Two incompatible mock worlds. fetch-mock and react-cookies operate at fundamentally different levels of the browser stack with no connection in a test environment. fetch-mock replaces the HTTP layer (network), while react-cookies reads the DOM layer (document.cookie). In a real browser, a cookie jar sits between them — a browser component that processes Set-Cookie from the HTTP response and writes to document.cookie. In jsdom with mocked fetch, this layer doesn't exist — the test was verifying an illusion.

The test passed by coincidence. The browser didn't process Set-Cookie → document.cookie empty → cookies.loadAll() returned {}. But the test expected {}! Two zeros matching — emptiness matched emptiness — created the illusion of a working test.

Boundary of responsibility. A frontend unit test should verify which Redux actions are dispatched for different fetch responses, not how the browser processes HTTP headers. Correct test: "fetch returned 200 → dispatched [BEGIN, BEGIN, SUCCESS]". Incorrect: "fetch returned Set-Cookie → verify the cookie landed in document.cookie" — that's a browser test, not application code.

Critical bug in the original:

if (url !== '/√/login' || options.method !== 'POST') — URL written as /√/login (square-root symbol U+221A), even though the correct URL is /rsPublic/login. [line 103]

This test never actually ran — the request POST /rsPublic/login didn't match the matcher /√/login, therefore fell into .catch({ throws: new Error('mock failed') }).

However, the test could pass because the error was suppressed in the .then().catch() chain — catchError b authentication.js:84 dispatches FAILURE instead of rethrowing the exception.

Problems:

1. fetchMock.mock('/rsPublic/login', 401) — old API, just URL and status [line 141]. Returned { status: 401 } without ok: false, a handleHTTPErrors checks response.ok [rest.js:32].
2. payload: { error: 'Unauthorized' } — in the actual code handleHTTPErrors throws Error('Fetch failed: Error 401') [rest.js:34]. The test expects the wrong message.

async/await — replacement of .then() with async/await.

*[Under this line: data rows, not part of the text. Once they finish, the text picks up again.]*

(* ===== verification/RwfzSystem.v ===== *)
(** * A system of replicas with one RWF-RPQ container

    Replicas execute the commands of their clients and, in any order, the
    messages of the other replicas.  Every run is free of crashes, and replicas
    that executed the same messages answer queries alike. *)

From S2P Require Import Prelude Sds VectorClock Causal Double Exact Util Score Skiplist SkiplistSpec Zset ZsetSpec.
From S2P Require Import RWFramework RwfZset Store Crdt Container RWFCommand RwfzCmd RwfzSpec P2P System.
From Stdlib Require Import Ascii.

#[local] Arguments sdsToVC : simpl never.
#[local] Arguments getDoubleFromObject : simpl never.

Section System.
Context {E : Type} `{!Cell rwfze E}.
Context (K : string).

(** ** Replicas *)

(** The entries of the command table. *)
Definition lookupCommand (args : list string) : option (M E unit) :=
  nm ← head args;
  if strcaseeq nm "rwfzadd" then Some rwfzaddCommand
  else if strcaseeq nm "rwfzincrby" then Some rwfzincrbyCommand
  else if strcaseeq nm "rwfzrem" then Some rwfzremCommand
  else None.

(** ** Messages *)

Definition parse_msg (l : list string) : option (string * rwfz_op) :=
  nm ← head l;
  x ← l !! 2%nat;
  str ← last l;
  match sdsToVC str with
  | Crash _ => None
  | Ok t =>
      if decide (nm = "rwfzadd") then a ← l !! 3%nat; v ← getDoubleFromObject a; Some (x, RwfzAdd v t)
      else if decide (nm = "rwfzincrby") then a ← l !! 3%nat; v ← getDoubleFromObject a; Some (x, RwfzIncr v t)
      else Some (x, RwfzRem t)
  end.

Notation sys := (System.sys E).
Notation action := (System.action rwfz_user).
Notation issue := (System.issue lookupCommand).
Notation receive := (System.receive lookupCommand).
Notation sys_step := (System.sys_step lookupCommand (user_args K)).
Notation sys_run := (System.sys_run lookupCommand (user_args K)).
Notation ask := (System.ask rwfzscoreCommand "rwfzscore" K).
Notation parsed := (System.parsed parse_msg).
Notation ops_got := (System.ops_got parse_msg).
Notation log_values := (System.log_values parse_msg op_value).

(** The values clients send. *)
Definition action_value (a : action) : option double :=
  match a with
  | Client _ _ (UAdd a) | Client _ _ (UIncr a) => getDoubleFromObject a
  | _ => None
  end.

Lemma lookup_user x u : lookupCommand (user_args K x u) = Some (user_cmd u).
Proof. by destruct u. Qed.

Lemma lookup_user_msg x u str : lookupCommand (user_args K x u ++ [str]) = Some (user_cmd u).
Proof. by destruct u. Qed.

Lemma parse_user x u e o str :
  user_op e u = Some o -> sdsToVC str = Ok (op_vc o) -> parse_msg (user_args K x u ++ [str]) = Some (x, o).
Proof.
  intros Ho Hs. destruct u as [a|a|]; cbn [user_op] in Ho.
  - destruct (getDoubleFromObject a) as [v|] eqn:Hd; [|done]. cbn in Ho. destruct (EXISTS _); [done|].
    injection Ho as <-. cbn [op_vc] in Hs. unfold parse_msg. cbn. rewrite Hs. cbn. by rewrite Hd.
  - destruct (getDoubleFromObject a) as [v|] eqn:Hd; [|done]. cbn in Ho. destruct (EXISTS _); [|done].
    injection Ho as <-. cbn [op_vc] in Hs. unfold parse_msg. cbn. rewrite Hs. cbn. by rewrite Hd.
  - destruct (EXISTS _); [|done]. injection Ho as <-. cbn [op_vc] in Hs. unfold parse_msg. cbn. by rewrite Hs.
Qed.

(** ** What replicas do *)

Notation cview := (cview RWF_RPQ_TABLE_SUFFIX).
Notation moved := (moved RWF_RPQ_TABLE_SUFFIX).

Lemma issue_spec s x els es e u N :
  0 < p2p_count s -> replicas s = [] -> cview s K els es -> mirrored els es ->
  find_elem s els x = Ok e -> wf_vc N (current (header e)) -> (0 < N <= VC_INT_BUF)%nat ->
  (forall o e', user_op e u = Some o -> rwfz_effect e o = Ok e' -> isnan (SCORE e') = false -> prints_back (SCORE e')) ->
  Z.of_nat (length es) + 1 < 2 ^ 32 -> (length es < draws (rng s))%nat ->
  exists s' m, issue s (user_args K x u) = Ok (s', m) /\
    match user_op e u with
    | None => m = None /\ moved s s' K els es es 0
    | Some o => exists str e' es', m = Some (user_args K x u ++ [str]) /\ sdsToVC str = Ok (op_vc o) /\
        rwfz_effect e o = Ok e' /\ moved s s' K (<[x := e']> els) es es' 1 /\ mirrored (<[x := e']> els) es'
    end.
Proof.
  intros Hm Hl Hv Hmir He Hwf HN Hpb Hsm Hdr. unfold System.issue. rewrite lookup_user.
  set (c := mkClient (user_args K x u) None false false []).
  destruct (wp_local (mkWorld s c 0) K x els es e u N) as (r & w' & Hrun & -> & Hi & Hok); try done; [by apply mode_on|].
  assert (replicas (srv w') = []) as Hlk.
  { destruct (user_op e u); [destruct Hok as (? & ? & ? & ? & _ & _ & _ & _ & Hmv & _)|destruct Hok as (_ & _ & Hmv)];
      pose proof (mv_conf _ _ _ _ _ _ _ _ Hmv) as (_ & _ & Hlk & _); cbn [srv] in Hlk; congruence. }
  rewrite (call_client _ s c w' None) by done. cbn [mbind res_bind clients nsrv].
  rewrite lookup_singleton_eq. cbn [of_option mbind res_bind]. eexists _, _. split; [done|].
  destruct (user_op e u) as [o|].
  - destruct Hok as (str & n & e' & es' & Hs & Hr & Hout & Heff & Hmv & Hmir'). rewrite Hr. exists str, e', es'. by split_and!.
  - destruct Hok as (Hr & Hout & Hmv). rewrite Hr. by split_and!.
Qed.

Lemma receive_spec s x els es e e' u e0 o str :
  0 < p2p_count s -> user_op e0 u = Some o -> sdsToVC str = Ok (op_vc o) -> 0 <= vid (op_vc o) ->
  cview s K els es -> mirrored els es -> find_elem s els x = Ok e -> rwfz_effect e o = Ok e' ->
  (isnan (SCORE e') = false -> prints_back (SCORE e')) ->
  Z.of_nat (length es) + 1 < 2 ^ 32 -> (length es < draws (rng s))%nat ->
  exists s' es', receive s (user_args K x u ++ [str]) = Ok s' /\
    moved s s' K (<[x := e']> els) es es' 1 /\ mirrored (<[x := e']> els) es'.
Proof.
  intros Hm Ho Hs Hid Hv Hmir He Heff Hpb Hsm Hdr. unfold System.receive. rewrite lookup_user_msg.
  set (l := user_args K x u ++ [str]). set (c := mkClient l None true false []).
  destruct (wp_remote (mkWorld s (set_rargv c (Some (l, Z.of_nat (length l)))) 0) l (Z.of_nat (length l)) o K x els es e e' u e0)
    as (r & w' & Hrun & -> & Hc & es' & Hmv & Hmir'); try done; [by apply mode_on|by eapply user_msg|].
  rewrite (call_link _ s c w' None); [|done|done|by rewrite Hc]. cbn [mbind res_bind nsrv]. eauto.
Qed.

Shorter, more readable, errors are not swallowed.

global.fetch = vi.fn().mockResolvedValueOnce() — two fetch calls are mocked sequentially:

1. First: response to POST /rsPublic/login — empty {}
2. Second: response to GET /rs/userStatus (from loadUserStatus() inside login()) — with userData, systemData, alertMessage

[BEGIN, BEGIN, SUCCESS] — FIXED. Three actions:

• BEGIN — from login() (authentication.js:65)
• BEGIN — from loadUserStatus() (authentication.js:30)
• SUCCESS — from loadUserStatus() (authentication.js:42)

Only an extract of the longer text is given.